Right now, fear and self-censorship are the main pillars of this regime. Every time people begin to unite around common goals, every time they feel like it’s in their power to change something, the state immediately perceives this as a threat. Any opportunity for people to freely associate constitutes a threat to the regime because this regime cannot govern a society, it can only control a scattering of individuals. The authorities immediately respond to any attempts of unification with repressions. The main goal of their repressions is, of course, fear.
And the fear really does mean that we are always alone. There is no society, there are no common interests, you cannot accomplish anything together with other people. Fear makes you painstakingly assess the personal risks: I could be thrown in jail, I could be beaten up, I could be fired or expelled, they could do something to my family. It’s as though the state is saying: “It’s all just your personal problems, your personal risks, your personal achievements. If you just put your head down and focus on your personal problems, we might not bother interfering with your little life. But if you decide that you are capable of something greater if you join forces with other people, we will destroy you instantly.” When Putin’s regime smashes the last vestiges of independent media, declares our largest political organizations to be extremists, it’s an attack against any free association of people.
The terror our state engages in only pretends to be rational.

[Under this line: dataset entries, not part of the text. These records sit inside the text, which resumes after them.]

(** * PackageInfo: one entry of ember-cli's PackageInfoCache

    A shallow embedding of [lib/models/package-info-cache/package-info.js].

    PackageInfo objects are shared, mutable JavaScript objects that refer to
    each other (dependencies, in-repo addons, the project's own entry may
    even appear in the list of its addons).  They are therefore modelled as
    records living in a store indexed by references; the methods of the class
    take the reference [this] and read or update the store.  No method of the
    class allocates a PackageInfo, and JavaScript has no dangling references,
    so the store is a total function.

    Calls to the collaborators of the class (the node_modules index, the
    cache's ascending-directory search, the ui's warning writer) are recorded
    in an event log, which is how "is called" and "is emitted" are stated. *)

From stdpp Require Import strings functions list fin_maps gmap.

Set Warnings "-register-all".

(** ** JavaScript values *)

(** A value read from a package.json.  Numbers keep their literal: no method
    of the class computes with them. *)
Inductive Json : Type :=
| JNull
| JBool (b : bool)
| JNumber (literal : string)
| JString (s : string)
| JArray (items : list Json)
| JObject (members : list (string * Json)).

(** A plain object used as a string-keyed map and read through
    [Object.keys]: its own enumerable properties, in the order [Object.keys]
    lists them.  The keys of an object are pairwise distinct ([wf]). *)
Module JsObject.
Definition t (V : Type) : Type := list (string * V).

Definition keys {V} (o : t V) : list string := o.*1.

Definition values {V} (o : t V) : list V := o.*2.

(** [o[k]]: [None] stands for [undefined]. *)
Fixpoint get {V} (o : t V) (k : string) : option V :=
  match o with
  | [] => None
  | (k', v) :: o' => if decide (k' = k) then Some v else get o' k
  end.

Definition wf {V} (o : t V) : Prop := NoDup (keys o).
End JsObject.

(** [v === s] for a string [s]: only a string value is strictly equal to a
    string. *)
Definition strict_equals_string (v : Json) (s : string) : bool :=
  match v with
  | JString s' => bool_decide (s' = s)
  | _ => false
  end.

(** [items.indexOf(s)] for a string [s]: the first index holding a value
    strictly equal to [s], or [-1]. *)
Fixpoint indexOf (items : list Json) (s : string) : Z :=
  match items with
  | [] => -1
  | v :: items' =>
      if strict_equals_string v s then 0
      else let i := indexOf items' s in
           if decide (i = -1)%Z then (-1)%Z else (1 + i)%Z
  end.

Inductive JsError : Type := TypeError.

(** The outcome of a call that may throw. *)
Inductive Completion (A : Type) : Type :=
| Normal (a : A)
| Throw (e : JsError).
Arguments Normal {A} a.
Arguments Throw {A} e.

(** ** Collaborators *)

(** References to PackageInfo objects. *)
Abbreviation loc := positive (only parsing).

Module Errors.
(** Modelled from the spec: [./errors] is not part of the sources; the one
    error kind this class records is "dependencies missing", carrying the
    list of unresolved names.  [ERROR_OTHER] stands for the kinds recorded by
    the cache. *)
Inductive kind : Type :=
| ERROR_DEPENDENCIES_MISSING
| ERROR_OTHER (type : string).

Inductive data : Type :=
| Names (names : list string)
| Other (d : Json).
End Errors.

Module ErrorList.
Record ErrorEntry : Type := { type : Errors.kind; data : Errors.data }.

Definition t : Type := list ErrorEntry.

(** Modelled from the spec: [./error-list] is not part of the sources; the
    error sink accumulates (errorKind, errorData) pairs per node. *)
Definition addError (errors : t) (errorType : Errors.kind)
    (errorData : Errors.data) : t :=
  errors ++ [{| type := errorType; data := errorData |}].

(** Modelled from the doc comment of [PackageInfo.hasErrors]: whether
    there are any errors in the list. *)
Definition hasErrors (errors : t) : bool :=
  bool_decide (length errors ≠ 0).
End ErrorList.

(** The parsed package.json.  Its [name] is a string, as npm requires; every
    other member is an arbitrary JSON value. *)
Record Manifest : Type := {
  pkg_name : string;
  pkg_members : JsObject.t Json
}.

Module AddonInfo.
(** Modelled from the spec: [../addon-info] is not part of the sources; an
    AddonRecord is the immutable triple of name, realPath and manifest it is
    constructed from. *)
Record t : Type := new { name : string; path : string; pkg : Manifest }.
End AddonInfo.

(** The node_modules index of a package ([NodeModulesList], not part of the
    sources): [findPackage(name)] answers a PackageInfo or nothing. *)
Record NodeModulesList : Type := {
  findPackage : string → option loc
}.

(** The ui of the cache; [writeWarnLine] tells whether the object has that
    method. *)
Record UI : Type := {
  writeWarnLine : bool
}.

(** The owning PackageInfoCache, as far as this class uses it:
    [_findPackage(name, dir)] is the ascending-directory search. *)
Record PackageInfoCache : Type := {
  _findPackage : string → string → option loc;
  ui : option UI
}.

(** The Project a project's PackageInfo points to ([lib/models/project] is
    not part of the sources): this class only asks it
    [isEmberCLIAddon()], whether the project package is itself an addon. *)
Record Project : Type := {
  isEmberCLIAddon : bool
}.

(** Node's [path] module, as far as this class uses it. *)
Record PathModule : Type := {
  dirname : string → string;
  relative : string → string → string
}.

(** ** The PackageInfo object *)

(** The fields set by the constructor and by the cache.  [addonMainPath] and
    [addonConstructor] are only used by [getAddonConstructor], which loads
    code and is left out. *)
Record PackageInfo : Type := {
  pkg : Manifest;
  realPath : string;
  cache : PackageInfoCache;
  errors : ErrorList.t;
  inRepoAddons : option (list loc);
  internalAddons : option (list loc);
  cliInfo : option loc;
  dependencyPackages : option (JsObject.t loc);
  devDependencyPackages : option (JsObject.t loc);
  nodeModules : option NodeModulesList;
  valid : bool;
  _hasDumpedInvalidAddonPackages : bool;
  project : option Project
}.

Definition set_errors (e : ErrorList.t) (p : PackageInfo) : PackageInfo :=
  {| pkg := pkg p; realPath := realPath p; cache := cache p; errors := e;
     inRepoAddons := inRepoAddons p; internalAddons := internalAddons p;
     cliInfo := cliInfo p; dependencyPackages := dependencyPackages p;
     devDependencyPackages := devDependencyPackages p;
     nodeModules := nodeModules p; valid := valid p;
     _hasDumpedInvalidAddonPackages := _hasDumpedInvalidAddonPackages p;
     project := project p |}.

Definition set_hasDumpedInvalidAddonPackages (b : bool) (p : PackageInfo)
    : PackageInfo :=
  {| pkg := pkg p; realPath := realPath p; cache := cache p;
     errors := errors p;
     inRepoAddons := inRepoAddons p; internalAddons := internalAddons p;
     cliInfo := cliInfo p; dependencyPackages := dependencyPackages p;
     devDependencyPackages := devDependencyPackages p;
     nodeModules := nodeModules p; valid := valid p;
     _hasDumpedInvalidAddonPackages := b;
     project := project p |}.

Definition set_devDependencyPackages (d : option (JsObject.t loc))
    (p : PackageInfo) : PackageInfo :=
  {| pkg := pkg p; realPath := realPath p; cache := cache p;
     errors := errors p;
     inRepoAddons := inRepoAddons p; internalAddons := internalAddons p;
     cliInfo := cliInfo p; dependencyPackages := dependencyPackages p;
     devDependencyPackages := d;
     nodeModules := nodeModules p; valid := valid p;
     _hasDumpedInvalidAddonPackages := _hasDumpedInvalidAddonPackages p;
     project := project p |}.

(** ** The store, the event log and the monad of the methods *)

Abbreviation Store := (loc → PackageInfo) (only parsing).

(** Calls to the collaborators, in the order they are made. *)
Inductive Event : Type :=
| Call_nodeModules_findPackage (name : string)
| Call_cache_findPackage (name : string) (dir : string)
| Call_ui_writeWarnLine (line : string).

Record World : Type := {
  store : Store;
  log : list Event
}.

Definition M (A : Type) : Type := World → A * World.

#[global] Instance M_ret : MRet M := λ A a w, (a, w).

#[global] Instance M_bind : MBind M :=
  λ A B k m w, let (a, w') := m w in k a w'.

Definition read (r : loc) : M PackageInfo := λ w, (store w r, w).

Definition get_store : M Store := λ w, (store w, w).

Definition write (r : loc) (p : PackageInfo) : M unit :=
  λ w, (tt, {| store := <[r := p]> (store w); log := log w |}).

Definition emit (e : Event) : M unit :=
  λ w, (tt, {| store := store w; log := log w ++ [e] |}).

(** [xs.forEach(x => body)] where the body updates local variables of the
    enclosing function, threaded here as [acc]. *)
Fixpoint forEach {A S} (xs : list A) (body : A → S → M S) (acc : S) : M S :=
  match xs with
  | [] => mret acc
  | x :: xs' => acc' ← body x acc; forEach xs' body acc'
  end.

(** The three collaborator calls: each is logged and answers what the
    collaborator answers. *)
Definition call_nodeModules_findPackage (nm : NodeModulesList)
    (name : string) : M (option loc) :=
  emit (Call_nodeModules_findPackage name) ;; mret (findPackage nm name).

Definition call_cache_findPackage (c : PackageInfoCache)
    (name dir : string) : M (option loc) :=
  emit (Call_cache_findPackage name dir) ;; mret (_findPackage c name dir).

Definition call_ui_writeWarnLine (line : string) : M unit :=
  emit (Call_ui_writeWarnLine line).

(** ** The methods of the class *)

Section PackageInfo.
Variable path : PathModule.

(** [get name()] *)
Definition name (this : PackageInfo) : string := pkg_name (pkg this).

Definition addError (this : loc) (errorType : Errors.kind)
    (errorData : Errors.data) : M unit :=
  self ← read this;
  write this
    (set_errors (ErrorList.addError (errors self) errorType errorData) self).

Definition hasErrors (this : PackageInfo) : bool :=
  ErrorList.hasErrors (errors this).

(** The body of the [forEach] of [addDependencies]; [acc] holds its
    [packages] and [missingDependencies]. *)
Definition addDependencies_body (this : loc) (dependencyName : string)
    (acc : gmap string loc * list string)
    : M (gmap string loc * list string) :=
  let '(packages, missingDependencies) := acc in
  self ← read this;
  dependencyPackage ←
    match nodeModules self with
    | Some nm => call_nodeModules_findPackage nm dependencyName
    | None => mret None
    end;
  dependencyPackage ←
    match dependencyPackage with
    | Some p => mret (Some p)
    | None =>
        call_cache_findPackage (cache self) dependencyName
          (dirname path (realPath self))
    end;
  match dependencyPackage with
  | Some p => mret (<[dependencyName := p]> packages, missingDependencies)
  | None => mret (packages, missingDependencies ++ [dependencyName])
  end.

The state, and we too, often justify its repressions. We say, well, yes, we shouldn’t have been so radical, we didn’t need to speak out so harshly, there’s not point in fighting for people who have already been arrested, they knew what they were getting into. But this rationality is an illusion. The objective of state terror is to intimidate all of us so that we feel threatened all the time, so that we become our own censors, constantly weighing our own actions.
[…] Solidarity — this was precisely the point of our video. In it, we certainly did not call for any rallies. We simply wanted for other college students and schoolchildren to feel that they are not alone, that they have support. So that these threats from school and university administrations would not sow the destructive seed of self-censorship in them.
[…] The fundamental question of our generation is not just how we can remain decent people under fascism. How to do the right things and not the wrong things. It is a question of how we can build solidarity and unite in a society that has been ruthlessly destroyed over the course of several decades. “The youth — that’s us, and we will definitely win” — these words resound at the end of our video. And truly: if not us, then who?